NEW YORK (Reuters) - Amylin Pharmaceuticals Inc AMLN.O, which spurned a $3.5 billion takeover bid from Bristol-Myers Squibb Co (BMY.N) and is fending off a lawsuit from activist investor Carl Icahn, started reaching out to potential buyers last week, sources familiar with the situation said on Sunday.
Amylin, maker of diabetes drugs Byetta and Bydureon, has hired Credit Suisse CSGN.VX and Goldman Sachs (GS.N) as its financial advisers and Skadden Arps as its legal adviser, the sources said.
Amylin and its advisers declined to comment.
The move comes amid broader consolidation in the healthcare sector. Big pharmaceutical companies have been making aggressive bids for promising biotech firms and other targets as they look to find new products and replenish their pipelines. These big firms are also flush with cash and have easy access to debt to do deals. But often they find the targets, whose shares are sometimes depressed, holding out for a better price.
Other such bids in the healthcare sector in recent months include an aborted $6.8 billion hostile takeover attempt by Swiss drugmaker Roche Holding AG ROG.VX for genetic specialist Illumina Inc (ILMN.O), and a bid by GlaxoSmithKline Plc (GSK.L) to buy long-time partner Human Genome Sciences Inc HGSI.O for about $2.6 billion.
Human Genome rejected the bid and launched a sales process, inviting GSK to participate. Human Genome is being advised by Goldman Sachs, Credit Suisse, Skadden and DLA Piper.

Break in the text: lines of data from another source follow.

(** * A bit-banged I2C master over an MPSSE command stream (ftdi/i2c.go)

    Shallow embedding of the [i2cBus] methods of package [ftdi]: the signal
    sequencer ([setI2CLinesIdle], [setI2CStart], [setI2CStop],
    [setI2CWriteBytes], [setI2CReadBytes]), the transaction builder ([Tx]),
    the executor ([transactionEnd]) and the clock and mode switches
    ([SetSpeed], [setupI2C], [stopI2C], [Close]).

    Conventions.
    - A Go [byte] is a [Z] in [0, 256); a [uint16] is a [Z] in [0, 65536);
      conversions that truncate are written out with [mod].
    - Go [int] values (slice lengths, loop counters) are unbounded [Z]: every
      such value here is a sum of slice lengths.
    - A [physic.Frequency] is an [int64] counting micro-hertz; its
      multiplication wraps ([wrap64]).
    - The handle [d.f.h] is the only way the methods reach the adapter.  Its
      calls are recorded in order, and what the adapter answers is a function
      [env] of the calls made so far.
    - The mutex [d.f.mu] is not modelled: a method body runs from entry to
      exit without interleaving. *)

From stdpp Require Import base list numbers.

Local Open Scope Z_scope.

(** ** Bytes and words *)

Definition byte_of (x : Z) : Z := x mod 256.
Definition uint16_of (x : Z) : Z := x mod 65536.

(** Two's-complement wrap-around of an [int64] result. *)
Definition wrap64 (x : Z) : Z := (x + 2 ^ 63) mod 2 ^ 64 - 2 ^ 63.

(** ** Constants *)

(** [const i2cSCL = 1], [i2cSDAOut = 2], [i2cSDAIn = 4]: pins D0, D1, D2. *)
Definition i2cSCL : Z := 1.
Definition i2cSDAOut : Z := 2.
Definition i2cSDAIn : Z := 4.

(** The MPSSE opcodes are declared in the package's mpsse.go, which is not
    among the sources; every definition below takes them as a parameter. *)
Record Opcodes := {
  dataOut : Z;
  dataIn : Z;
  dataOutFall : Z;
  dataBit : Z;
  dataTristate : Z;
  gpioSetD : Z;
  internalLoopbackDisable : Z;
  clock30MHz : Z;
  clockSetDivisor : Z;
  clock3Phase : Z;
  clock2Phase : Z;
  clockNormal : Z;
  flush : Z
}.

(** The values the comments of i2c.go note beside their uses (0x8A, 0x97,
    0x8C, 0x9E, 0x85, 0x80, 0x20, 0x13 = dataOut|dataOutFall|dataBit,
    0x22 = dataIn|dataBit).  The FTDI command set (AN_108) gives the split
    of 0x13 into its three flags and the three opcodes the comments leave
    out (0x86, 0x8D, 0x87).  Used only to run the definitions on concrete
    inputs. *)
Definition ft232h : Opcodes := {|
  dataOut := 0x10;
  dataIn := 0x20;
  dataOutFall := 0x01;
  dataBit := 0x02;
  dataTristate := 0x9E;
  gpioSetD := 0x80;
  internalLoopbackDisable := 0x85;
  clock30MHz := 0x8A;
  clockSetDivisor := 0x86;
  clock3Phase := 0x8C;
  clock2Phase := 0x8D;
  clockNormal := 0x97;
  flush := 0x87
|}.

(** [physic.Frequency] units of periph.io/x/conn/v3/physic: an [int64]
    number of micro-hertz. *)
Module physic.

Definition MicroHertz : Z := 1.
Definition MilliHertz : Z := 1000 * MicroHertz.
Definition Hertz : Z := 1000 * MilliHertz.
Definition KiloHertz : Z := 1000 * Hertz.
Definition MegaHertz : Z := 1000 * KiloHertz.

End physic.

(** ** Errors *)

(** One constructor per error value the methods create, plus the errors the
    handle returns, which are passed on as they are. *)
Inductive error :=
  | ErrSpeedTooHigh (f : Z)  (* "d2xx: invalid speed %s; maximum supported clock is 10MHz" *)
  | ErrSpeedTooLow (f : Z)   (* "d2xx: invalid speed %s; minimum supported clock is 100Hz; ..." *)
  | ErrPullUp                (* "d2xx: PullUp will soon be implemented" *)
  | ErrGotNAK                (* "got NAK" *)
  | ErrHandle (code : Z).    (* any error returned by d.f.h *)

Inductive error_kind := OutOfRange | Unsupported | NakReceived | TransportError.

(** The error kinds of the specification, section 7. *)
Definition kind_of (e : error) : error_kind :=
  match e with
  | ErrSpeedTooHigh _ | ErrSpeedTooLow _ => OutOfRange
  | ErrPullUp => Unsupported
  | ErrGotNAK => NakReceived
  | ErrHandle _ => TransportError
  end.

(** ** The adapter handle *)

Inductive call :=
  | Flush
  | Write (bs : list Z)
  | ReadAll (n : Z)
  | MPSSEClock (f : Z).

Inductive reply :=
  | Done (data : list Z)
  | Fail (code : Z).

(** ** Bus state and the method monad *)

(** The fields of [i2cBus] and of the [FT232H] behind [d.f] that the methods
    use: [d.f.dbus.direction], [d.f.usingI2C], [d.pullUp], and the calls made
    on [d.f.h] so far. *)
Record i2cBus := {
  direction : Z;
  usingI2C : bool;
  pullUp : bool;
  h : list call
}.

Definition set_direction (v : Z) (d : i2cBus) : i2cBus :=
  {| direction := v; usingI2C := usingI2C d; pullUp := pullUp d; h := h d |}.
Definition set_usingI2C (v : bool) (d : i2cBus) : i2cBus :=
  {| direction := direction d; usingI2C := v; pullUp := pullUp d; h := h d |}.
Definition set_pullUp (v : bool) (d : i2cBus) : i2cBus :=
  {| direction := direction d; usingI2C := usingI2C d; pullUp := v; h := h d |}.
Definition set_h (v : list call) (d : i2cBus) : i2cBus :=
  {| direction := direction d; usingI2C := usingI2C d; pullUp := pullUp d; h := v |}.

(** A method either returns a value and the bus it leaves, or panics (an
    index out of range, a negative [make]). *)
Inductive outcome (A : Type) :=
  | Returns (a : A) (d : i2cBus)
  | Panics.
Arguments Returns {A} a d.
Arguments Panics {A}.

Definition M (A : Type) : Type := i2cBus → outcome A.

Definition ret {A} (a : A) : M A := λ d, Returns a d.
Definition bind {A B} (m : M A) (k : A → M B) : M B :=
  λ d, match m d with
       | Returns a d' => k a d'
       | Panics => Panics
       end.
Definition panic {A} : M A := λ _, Panics.
Definition get : M i2cBus := λ d, Returns d d.
Definition modify (g : i2cBus → i2cBus) : M unit := λ d, Returns tt (g d).

Global Instance M_ret : MRet M := @ret.
Global Instance M_bind : MBind M := λ A B k m, bind m k.

(** ** Slices *)

(** [s[i]] and [s[i] = v] with Go's bounds check: [None] stands for the
    run-time panic. *)
Definition index (s : list Z) (i : Z) : option Z :=
  if decide (0 ≤ i) then s !! Z.to_nat i else None.

Definition store (s : list Z) (i : Z) (v : Z) : option (list Z) :=
  if decide (0 ≤ i < Z.of_nat (length s)) then Some (<[Z.to_nat i := v]> s) else None.

Definition len (s : list Z) : Z := Z.of_nat (length s).

(** What a buffer of [n] zero bytes holds once the handle has put [data]
    into it: the buffer keeps its length. *)
Definition filled (n : nat) (data : list Z) : list Z :=
  take n (data ++ replicate n 0).

Section I2C.

Variable oc : Opcodes.
Variable env : list call → reply.

(** A call on [d.f.h]: recorded, and answered by the adapter. *)
Definition hcall (c : call) : M reply :=
  λ d, let hist := h d ++ [c] in Returns (env hist) (set_h hist d).

(** ** Signal sequencer *)

(** [const mask = 0xFF &^ (i2cSCL | i2cSDAOut | i2cSDAIn)] *)
Definition mask : Z := Z.ldiff 0xFF (Z.lor (Z.lor i2cSCL i2cSDAOut) i2cSDAIn).

Definition setI2CLinesIdle : M (list Z) :=
  d ← get;
  modify (set_direction
            (Z.lor (Z.lor (Z.land (direction d) mask) i2cSCL) i2cSDAOut)) ;;
  d ← get;
  ret [ gpioSetD oc; Z.lor i2cSCL i2cSDAOut; direction d;
        gpioSetD oc; Z.lor i2cSCL i2cSDAOut; direction d;
        gpioSetD oc; Z.lor i2cSCL i2cSDAOut; direction d;
        gpioSetD oc; Z.lor i2cSCL i2cSDAOut; direction d ].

Amylin has been considered a possible takeover target for some time. The diabetes market is one of the fastest-growing due to rising rates of obesity. The disease affects more than 300 million people worldwide, including nearly 26 million Americans. Diabetics run a high risk of heart disease, stroke, kidney failure, blindness and limb loss.
Pressure on Amylin increased after news of the failed Bristol-Myers bid leaked and prompted Icahn to turn his sights on the company. Icahn, whose 8.94 percent stake has made him Amylin’s third-largest shareholder, has called for a sale and sued the company, demanding the right to nominate directors.

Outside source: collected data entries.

Lemma NoDup_map_injective {A B : Type} (f : A -> B) (l : list A) :
  (forall a b, f a = f b -> a = b) -> NoDup l -> NoDup (map f l).
Proof.
  intros Hinj Hl. induction Hl as [|a l Ha Hl IH]; cbn [map]; constructor.
  - intros Hin. apply in_map_iff in Hin. destruct Hin as [b [Hb Hin]].
    apply Hinj in Hb. now subst.
  - exact IH.
Qed.

Lemma region_NoDup (cols rows : Z) : NoDup (region cols rows).
Proof.
  unfold region.
  assert (Hrows : NoDup (seq 0 (Z.to_nat rows))) by apply seq_NoDup.
  revert Hrows. generalize (seq 0 (Z.to_nat rows)) as l. intros l.
  induction l as [|row l IH]; intros Hl; cbn [flat_map]; [constructor|].
  apply NoDup_cons_iff in Hl. destruct Hl as [Hrow Hl].
  apply NoDup_app.
  - apply NoDup_map_injective; [|apply seq_NoDup].
    intros a b Hab. apply pair_equal_spec in Hab. lia.
  - now apply IH.
  - intros q Hq Hq'. apply in_map_iff in Hq. destruct Hq as [c [<- _]].
    apply in_flat_map in Hq'. destruct Hq' as [row' [Hrow' Hq']].
    apply in_map_iff in Hq'. destruct Hq' as [c' [Heq _]].
    apply pair_equal_spec in Heq. destruct Heq as [_ Heq].
    apply Nat2Z.inj in Heq. subst row'. contradiction.
Qed.

Lemma length_region (cols rows : Z) :
  List.length (region cols rows) = (Z.to_nat rows * Z.to_nat cols)%nat.
Proof.
  unfold region. rewrite (length_flat_map_const _ (Z.to_nat cols)).
  - now rewrite length_seq.
  - intros row _. now rewrite length_map, length_seq.
Qed.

Amylin has said that it believes Icahn’s lawsuit is without merit and that its board “continually considers all options available and is relentlessly focused on creating the greatest value for our stockholders.”
In 2009, the billionaire investor and the hedge fund Eastbourne Capital Management succeeded in placing two nominees on the Amylin board: Alexander Denner, who was nominated by Icahn and previously worked for him, and Kathleen Behrens, a former managing director of RS Investments, who was nominated by Eastbourne.
The opportunity for bidders to make their move on Amylin also got a boost when in November last year, Amylin ended a nearly decade-long partnership with Eli Lilly and Co (LLY.N).
Amylin and Lilly introduced Byetta in 2005. Bydureon, a longer-acting version, was approved recently. The dissolution of the partnership with Lilly made Amylin responsible for selling its products in the United States, while leaving the company to find a new partner outside the country.
While Amylin is still talking to companies for a partnership outside the United States, a sale is looking more likely, the sources said.
The board, heartened by early results from the Bydureon launch, wants to make sure that it can get the highest price through a sale, one of the sources said.
Analysts at Jefferies & Co and BMO Capital Markets have set respective price targets of $32 and $31 for Amylin, citing sales prospects for Bydureon. The type 2 diabetes treatment became available by prescription in U.S. pharmacies in February.
The Bristol-Myers bid valued Amylin at $22 per share, a source said previously.
Shares of San Diego-based Amylin are up nearly 50 percent since news of the Bristol-Myers bid surfaced on March 28. Its shares closed up 0.7 percent at $22.92 on Nasdaq on Friday.